In Part 1 of this 3 part series on home staging we looked at the importance of cleaning, decluttering, and decorating your home when preparing it for sale. In this next post, more intensive home staging, working with vacant properties, and the lengths Coastal Realty REALTORS® will go to in order to help clients prepare their homes for sale are discussed.
In some cases even more than cleaning and decorative touches are required. REALTOR® Jane Seiders of Coastal Realty recently had a listing that was a wonderful house in a high-demand neighborhood, but the home wasn’t going to show well. “There was so much furniture in the living room and that was the first room you walked into,” explains Jane. “I knew I could get the right buyers to come to see it, but the first impression of that over-stuffed room might prevent them from being receptive to the house.”
Jane consulted with the seller and they came up with a plan. “We moved some of the furniture out of the living room and I brought in a piece or two of mine that was more appropriate in size. I put down a bigger rug and moved some of the cabinets and other items to different rooms to make the first impression welcoming and appealing. Then we added some paintings and throw pillows and other touches throughout the house to soften this ‘bachelor pad.’” Before and after photos show the transformation:
In this instance, the owner had already done a great job of cleaning and preparing this property for sale, including re-painting all of the walls. However, few people would set up the living room the way he did, so adjustments were needed. Comments on the newly laid out house included “oos” and “ahs” when buyers came in the door and even offers to buy the furniture! The owner was very pleased with the results.

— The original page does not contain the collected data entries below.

(** [main]: the exit status and the files afterwards.  [input_exists] is
    the answer of [os.path.exists(args.input)]; a normal return is status 0. *)
Definition main (args : Args) (input_exists : bool) (run : Run)
    (fs : FileSystem) : Z * FileSystem :=
  if negb input_exists then (1%Z, fs)
  else
    let output_path :=
      match output args with
      | None => default_output (input args)
      | Some path => path
      end in
    let '(success, fs') :=
      process_photo init run fs output_path
                    (negb (no_bg_removal args)) (negb (no_print args)) in
    if success then (0%Z, fs') else (1%Z, fs').

Local Close Scope string_scope.

(** ** Further vocabulary *)

(** The character [c] occurs in [s]. *)
Fixpoint contains (c : ascii) (s : string) : bool :=
  match s with
  | EmptyString => false
  | String a s' => Ascii.eqb a c || contains c s'
  end.

(** The area of a face box as a number. *)
Definition true_area (f : FaceBox) : Z := let '(_, _, w, h) := f in w * h.

(** The faces [detect_face] chooses from. *)
Definition candidates (strict relaxed : list FaceBox) : list FaceBox :=
  match strict with [] => relaxed | _ :: _ => strict end.

(** The outline rectangles drawn on an image, in drawing order. *)
Definition outlined_boxes (image : Image) : list Box :=
  flat_map
    (fun op =>
       match op with
       | Paste _ _ => []
       | Outline box _ _ => [box]
       end)
    (ops image).

(** A rectangle grown by [d] pixels on every side. *)
Definition grow (d : Z) (b : Box) : Box :=
  let '(x0, y0, x1, y1) := b in (x0 - d, y0 - d, x1 + d, y1 + d).

(** The rectangle [a] lies in the rectangle [b]. *)
Definition within (a b : Box) : Prop :=
  let '(ax0, ay0, ax1, ay1) := a in
  let '(bx0, by0, bx1, by1) := b in
  bx0 <= ax0 /\ ax1 <= bx1 /\ by0 <= ay0 /\ ay1 <= by1.

(** The rectangle of a face box. *)
Definition face_rect (fb : FaceBox) : Box :=
  let '(x, y, w, h) := fb in (x, y, x + w, y + h).

(* ================================================================== *)
(** * Part II: properties *)
(* ================================================================== *)

(** ** The rounding function *)

Module Binary64Facts.
Import Binary64.
Local Open Scope Q_scope.

Lemma pow2_pos e : 0 < pow2 e.
Proof. apply Qpower_0_lt. reflexivity. Qed.

Lemma pow2_add a b : pow2 (a + b) == pow2 a * pow2 b.
Proof. apply Qpower_plus. discriminate. Qed.

Lemma pow2_le a b : (a <= b)%Z -> pow2 a <= pow2 b.
Proof. intros H. apply Qpower_le_compat_l; [exact H | discriminate]. Qed.

Lemma pow2_lt a b : (a < b)%Z -> pow2 a < pow2 b.
Proof. intros H. apply Qpower_lt_compat_l; [exact H | reflexivity]. Qed.

Lemma pow2_lt_inv a b : pow2 a < pow2 b -> (a < b)%Z.
Proof. intros H. apply (Qpower_lt_compat_l_inv 2); [exact H | reflexivity]. Qed.

Lemma pow2_cancel e : pow2 e * pow2 (- e) == 1.
Proof. rewrite <- pow2_add, Z.add_opp_diag_r. reflexivity. Qed.

Lemma pow2_Z n : (0 <= n)%Z -> pow2 n == inject_Z (2 ^ n).
Proof. intros H. unfold pow2. rewrite Zpower_Qpower by exact H. reflexivity. Qed.

(** Scaling by a power of two and back. *)
Lemma scale_back x e : x * pow2 (- e) * pow2 e == x.
Proof.
  rewrite <- Qmult_assoc, (Qmult_comm (pow2 (- e))), pow2_cancel.
  apply Qmult_1_r.
Qed.

Lemma mag_spec x : 0 < x -> pow2 (mag x) <= x /\ x < pow2 (mag x + 1).
Proof.
  destruct x as [n d]. intros Hx.
  assert (Hn : (0 < n)%Z) by (unfold Qlt in Hx; simpl in Hx; lia).
  destruct (Z.log2_spec n Hn) as [Hn1 Hn2].
  destruct (Z.log2_spec (Zpos d) (Pos2Z.is_pos d)) as [Hd1 Hd2].
  set (a := Z.log2 n) in *. set (b := Z.log2 (Zpos d)) in *.
  assert (Ha : (0 <= a)%Z) by apply Z.log2_nonneg.
  assert (Hb : (0 <= b)%Z) by apply Z.log2_nonneg.
  assert (Hdq : 0 < inject_Z (Zpos d)) by reflexivity.
  assert (Hlo : pow2 (a - b - 1) <= n # d).
  { rewrite Qmake_Qdiv. apply Qle_shift_div_l; [exact Hdq |].
    apply Qle_trans with (pow2 (a - b - 1) * pow2 (b + 1)).
    - apply Qmult_le_l; [apply pow2_pos |].
      rewrite pow2_Z by lia. rewrite <- Zle_Qle. lia.
    - rewrite <- pow2_add. replace (a - b - 1 + (b + 1))%Z with a by ring.
      rewrite pow2_Z by lia. rewrite <- Zle_Qle. exact Hn1. }
  assert (Hhi : n # d < pow2 (a - b + 1)).
  { rewrite Qmake_Qdiv. apply Qlt_shift_div_r; [exact Hdq |].
    apply Qlt_le_trans with (pow2 (a - b + 1) * pow2 b).
    - rewrite <- pow2_add. replace (a - b + 1 + b)%Z with (a + 1)%Z by ring.
      rewrite pow2_Z by lia. rewrite <- Zlt_Qlt. exact Hn2.
    - apply Qmult_le_l; [apply pow2_pos |].
      rewrite pow2_Z by lia. rewrite <- Zle_Qle. exact Hd1. }
  unfold mag. cbn [Qnum Qden]. fold a. fold b.
  destruct (Qle_bool (pow2 (a - b)) (n # d)) eqn:E.
  - split; [apply Qle_bool_iff; exact E | exact Hhi].
  - split; [exact Hlo |].
    replace (a - b - 1 + 1)%Z with (a - b)%Z by ring.
    apply Qnot_le_lt. intros C. apply Qle_bool_iff in C. congruence.
Qed.

Lemma mag_unique x k : 0 < x -> pow2 k <= x -> x < pow2 (k + 1) -> mag x = k.
Proof.
  intros Hx H1 H2. destruct (mag_spec x Hx) as [M1 M2].
  assert (mag x < k + 1)%Z by (apply pow2_lt_inv; lra).
  assert (k < mag x + 1)%Z by (apply pow2_lt_inv; lra).
  lia.
Qed.

Lemma mag_le x y : 0 < x -> x <= y -> (mag x <= mag y)%Z.
Proof.
  intros Hx Hxy. destruct (mag_spec x Hx) as [M1 _].
  destruct (mag_spec y) as [_ N2]; [lra |].
  assert (mag x < mag y + 1)%Z by (apply pow2_lt_inv; lra).
  lia.
Qed.

(** *** Rounding to the nearest integer *)

Lemma rne_bounds q : (Qfloor q <= rne q <= Qfloor q + 1)%Z.
Proof.
  unfold rne. destruct (Qcompare _ _); [destruct (Z.even _) | |]; lia.
Qed.

Lemma rne_int q n : q == inject_Z n -> rne q = n.
Proof.
  intros H. unfold rne.
  assert (F : Qfloor q = n) by (rewrite H; apply Qfloor_Z).
  rewrite F.
  assert (L : q - inject_Z n < 1 # 2) by (rewrite H; lra).
  destruct (Qcompare_spec (q - inject_Z n) (1 # 2)) as [A | A | A];
    [exfalso; lra | reflexivity | exfalso; lra].
Qed.

Lemma rne_mono a b : a <= b -> (rne a <= rne b)%Z.
Proof.
  intros H. pose proof (Qfloor_resp_le _ _ H) as F.
  pose proof (rne_bounds a) as Ba. pose proof (rne_bounds b) as Bb.
  destruct (Z.eq_dec (Qfloor a) (Qfloor b)) as [E | N]; [| lia].
  unfold rne in *. rewrite <- E in *.
  destruct (Qcompare_spec (a - inject_Z (Qfloor a)) (1 # 2)) as [A | A | A];
    destruct (Qcompare_spec (b - inject_Z (Qfloor a)) (1 # 2)) as [B | B | B];
    try destruct (Z.even (Qfloor a)); try lia; exfalso; lra.
Qed.

(** The result is within one half of the argument. *)
Lemma rne_near q : inject_Z (rne q) - (1 # 2) <= q /\ q <= inject_Z (rne q) + (1 # 2).
Proof.
  pose proof (Qfloor_le q) as L. pose proof (Qlt_floor q) as U.
  rewrite inject_Z_plus in U. change (inject_Z 1) with 1 in U.
  unfold rne.
  destruct (Qcompare_spec (q - inject_Z (Qfloor q)) (1 # 2)) as [A | A | A];
    [destruct (Z.even (Qfloor q)) | |];
    rewrite ?inject_Z_plus; change (inject_Z 1) with 1; split; lra.
Qed.

(** *** Rounding a positive rational *)

Lemma scaled_range x :
  0 < x ->
  pow2 (prec - 1) <= x * pow2 (- (mag x - (prec - 1))) /\
  x * pow2 (- (mag x - (prec - 1))) < pow2 prec.
Proof.
  intros Hx. destruct (mag_spec x Hx) as [M1 M2].
  set (e := (mag x - (prec - 1))%Z).
  pose proof (pow2_pos (- e)) as P.
  split.
  - apply Qle_trans with (pow2 (mag x) * pow2 (- e)).
    + rewrite <- pow2_add. apply pow2_le. unfold e. lia.
    + apply Qmult_le_compat_r; lra.
  - apply Qlt_le_trans with (pow2 (mag x + 1) * pow2 (- e)).
    + apply Qmult_lt_compat_r; lra.
    + rewrite <- pow2_add. apply pow2_le. unfold e. lia.
Qed.

Lemma round_pos_eq x :
  round_pos x ==
  inject_Z (rne (x * pow2 (- (mag x - (prec - 1))))) * pow2 (mag x - (prec - 1)).
Proof. unfold round_pos. apply Qred_correct. Qed.

(** The integer significand lies between 2^52 and 2^53. *)
Lemma significand_range x :
  0 < x ->
  (2 ^ (prec - 1) <= rne (x * pow2 (- (mag x - (prec - 1)))) <= 2 ^ prec)%Z.
Proof.
  intros Hx. destruct (scaled_range x Hx) as [S1 S2].
  set (s := x * pow2 (- (mag x - (prec - 1)))) in *.
  rewrite pow2_Z in S1, S2 by (unfold prec; lia).
  split.
  - rewrite <- (rne_int (inject_Z (2 ^ (prec - 1))) _ (Qeq_refl _)).
    apply rne_mono. exact S1.
  - rewrite <- (rne_int (inject_Z (2 ^ prec)) _ (Qeq_refl _)).
    apply rne_mono. lra.
Qed.

Lemma round_pos_pos x : 0 < x -> 0 < round_pos x.
Proof.
  intros Hx. rewrite round_pos_eq.
  pose proof (significand_range x Hx) as [S _].
  apply Qmult_lt_0_compat; [| apply pow2_pos].
  change 0 with (inject_Z 0). rewrite <- Zlt_Qlt.
  assert (0 < 2 ^ (prec - 1))%Z by (apply Z.pow_pos_nonneg; unfold prec; lia).
  lia.
Qed.

Lemma round_pos_mono x y : 0 < x -> x <= y -> round_pos x <= round_pos y.
Proof.
  intros Hx Hxy. assert (Hy : 0 < y) by lra.
  rewrite !round_pos_eq.
  pose proof (mag_le x y Hx Hxy) as M.
  set (ex := (mag x - (prec - 1))%Z). set (ey := (mag y - (prec - 1))%Z).
  destruct (Z.eq_dec (mag x) (mag y)) as [E | N].
  - assert (Ee : ex = ey) by (unfold ex, ey; lia). rewrite Ee.
    apply Qmult_le_compat_r; [| apply Qlt_le_weak, pow2_pos].
    rewrite <- Zle_Qle. apply rne_mono.
    apply Qmult_le_compat_r; [exact Hxy | apply Qlt_le_weak, pow2_pos].
  - pose proof (significand_range x Hx) as [_ Sx].
    pose proof (significand_range y Hy) as [Sy _].
    fold ex in Sx. fold ey in Sy.
    apply Qle_trans with (pow2 prec * pow2 ex).
    + apply Qmult_le_compat_r; [| apply Qlt_le_weak, pow2_pos].
      rewrite (pow2_Z prec) by (unfold prec; lia). rewrite <- Zle_Qle. exact Sx.
    + apply Qle_trans with (pow2 (prec - 1) * pow2 ey).
      * rewrite <- !pow2_add. apply pow2_le. unfold ex, ey. lia.
      * apply Qmult_le_compat_r; [| apply Qlt_le_weak, pow2_pos].
        rewrite (pow2_Z (prec - 1)) by (unfold prec; lia).
        rewrite <- Zle_Qle. exact Sy.
Qed.

(** A positive rational whose scaled value is an integer is a float. *)
Lemma round_pos_exact x z :
  0 < x -> x * pow2 (- (mag x - (prec - 1))) == inject_Z z -> round_pos x == x.
Proof.
  intros Hx Hz. rewrite round_pos_eq. rewrite (rne_int _ z Hz).
  rewrite <- Hz. apply scale_back.
Qed.

Lemma round_pos_compat x y : 0 < x -> x == y -> round_pos x == round_pos y.
Proof.
  intros Hx E. apply Qle_antisym; apply round_pos_mono; lra.
Qed.

(** Dyadic rationals with a significand below 2^53 are floats. *)
Lemma round_pos_dyadic m k :
  (0 < m < 2 ^ prec)%Z -> round_pos (inject_Z m * pow2 k) == inject_Z m * pow2 k.
Proof.
  intros [Hm1 Hm2].
  assert (Hmq : 0 < inject_Z m) by (change 0 with (inject_Z 0); rewrite <- Zlt_Qlt; lia).
  assert (Hx : 0 < inject_Z m * pow2 k)
    by (apply Qmult_lt_0_compat; [exact Hmq | apply pow2_pos]).
  set (x := inject_Z m * pow2 k) in *.
  destruct (mag_spec x Hx) as [M1 _].
  assert (Hlt : x < pow2 (prec + k)).
  { unfold x. rewrite pow2_add. apply Qmult_lt_compat_r; [apply pow2_pos |].
    rewrite pow2_Z by (unfold prec; lia). rewrite <- Zlt_Qlt. exact Hm2. }
  assert (Hmag : (mag x < prec + k)%Z) by (apply pow2_lt_inv; lra).
  set (e := (mag x - (prec - 1))%Z).
  apply (round_pos_exact x (m * 2 ^ (k - e))); [exact Hx |].
  fold e. unfold x. rewrite inject_Z_mult, <- pow2_Z by (unfold e; lia).
  rewrite <- Qmult_assoc, <- pow2_add.
  replace (k + - e)%Z with (k - e)%Z by ring. reflexivity.
Qed.

Lemma round_pos_idem x : 0 < x -> round_pos (round_pos x) == round_pos x.
Proof.
  intros Hx. pose proof (round_pos_pos x Hx) as Hp.
  pose proof (significand_range x Hx) as [S1 S2].
  pose proof (round_pos_eq x) as E.
  set (e := (mag x - (prec - 1))%Z) in *.
  set (M := rne (x * pow2 (- e))) in *.
  assert (P52 : (0 < 2 ^ (prec - 1))%Z) by (apply Z.pow_pos_nonneg; unfold prec; lia).
  destruct (Z.eq_dec M (2 ^ prec)) as [Top | Low].
  - assert (E' : round_pos x == inject_Z (2 ^ (prec - 1)) * pow2 (e + 1)).
    { rewrite E, Top.
      rewrite <- (pow2_Z prec), <- (pow2_Z (prec - 1)) by (unfold prec; lia).
      rewrite <- !pow2_add.
      replace (prec - 1 + (e + 1))%Z with (prec + e)%Z by ring. reflexivity. }
    rewrite (round_pos_compat _ _ Hp E'), E'.
    apply round_pos_dyadic. split; [exact P52 |].
    apply Z.pow_lt_mono_r; unfold prec; lia.
  - rewrite (round_pos_compat _ _ Hp E), E.
    apply round_pos_dyadic. lia.
Qed.

(** *** The rounding function on all rationals *)

Lemma fl_pos x : 0 < x -> fl x = round_pos x.
Proof.
  destruct x as [[| p | p] d]; intros H; try reflexivity; discriminate H.
Qed.

Lemma fl_neg x : x < 0 -> fl x = - round_pos (- x).
Proof.
  destruct x as [[| p | p] d]; intros H; try reflexivity; discriminate H.
Qed.

Lemma fl_zero x : x == 0 -> fl x = 0.
Proof.
  destruct x as [[| p | p] d]; intros H; try reflexivity; discriminate H.
Qed.

Lemma fl_cases x :
  (x < 0 /\ fl x = - round_pos (- x)) \/ (x == 0 /\ fl x = 0) \/
  (0 < x /\ fl x = round_pos x).
Proof.
  destruct (Qcompare_spec x 0) as [E | L | G].
  - right; left; split; [exact E | apply fl_zero, E].
  - left; split; [exact L | apply fl_neg, L].
  - right; right; split; [exact G | apply fl_pos, G].
Qed.

Theorem fl_mono x y : x <= y -> fl x <= fl y.
Proof.
  intros H.
  destruct (fl_cases x) as [[Hx Ex] | [[Hx Ex] | [Hx Ex]]];
    destruct (fl_cases y) as [[Hy Ey] | [[Hy Ey] | [Hy Ey]]];
    rewrite Ex, Ey; try (exfalso; lra); try lra.
  - assert (round_pos (- y) <= round_pos (- x)) by (apply round_pos_mono; lra).
    lra.
  - assert (0 < round_pos (- x)) by (apply round_pos_pos; lra). lra.
  - assert (0 < round_pos (- x)) by (apply round_pos_pos; lra).
    assert (0 < round_pos y) by (apply round_pos_pos; lra). lra.
  - assert (0 < round_pos y) by (apply round_pos_pos; lra). lra.
  - apply round_pos_mono; assumption.
Qed.

#[export] Instance fl_Proper : Proper (Qeq ==> Qeq) fl.
Proof. intros x y E. apply Qle_antisym; apply fl_mono; lra. Qed.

This level of home staging is intensive and not comfortable for all owners, but for motivated sellers, re-arranging – or even bringing in new – furniture and other adjustments can help meet their goals more quickly.
Staging Vacant Properties
Vacant properties can benefit from home staging so that buyers can see the full dimension of the rooms. It doesn’t have to be a full bedroom or complete dining room set, notes Lori. Rather “a couch with a table and plant can help define how large a room is,” she says. “It is human nature to rely on relative measurements. If there is nothing there to compare with, then how can you know how much it will hold?”
In addition, without any furnishings, buyers may focus on negative aspects of the property, such as a crack in the wall or worn floors. Strategically placed items can draw an eye away from a blemish and highlight a special feature, like a bay window, woodwork, or the size of the room. “We’re not trying to trick anyone,” laughs Lori. “All buyers should do a home inspection so if there is a major problem they’ll know about it. But you want buyers to see all aspects of a listing and not get closed off to the possibilities over something small.”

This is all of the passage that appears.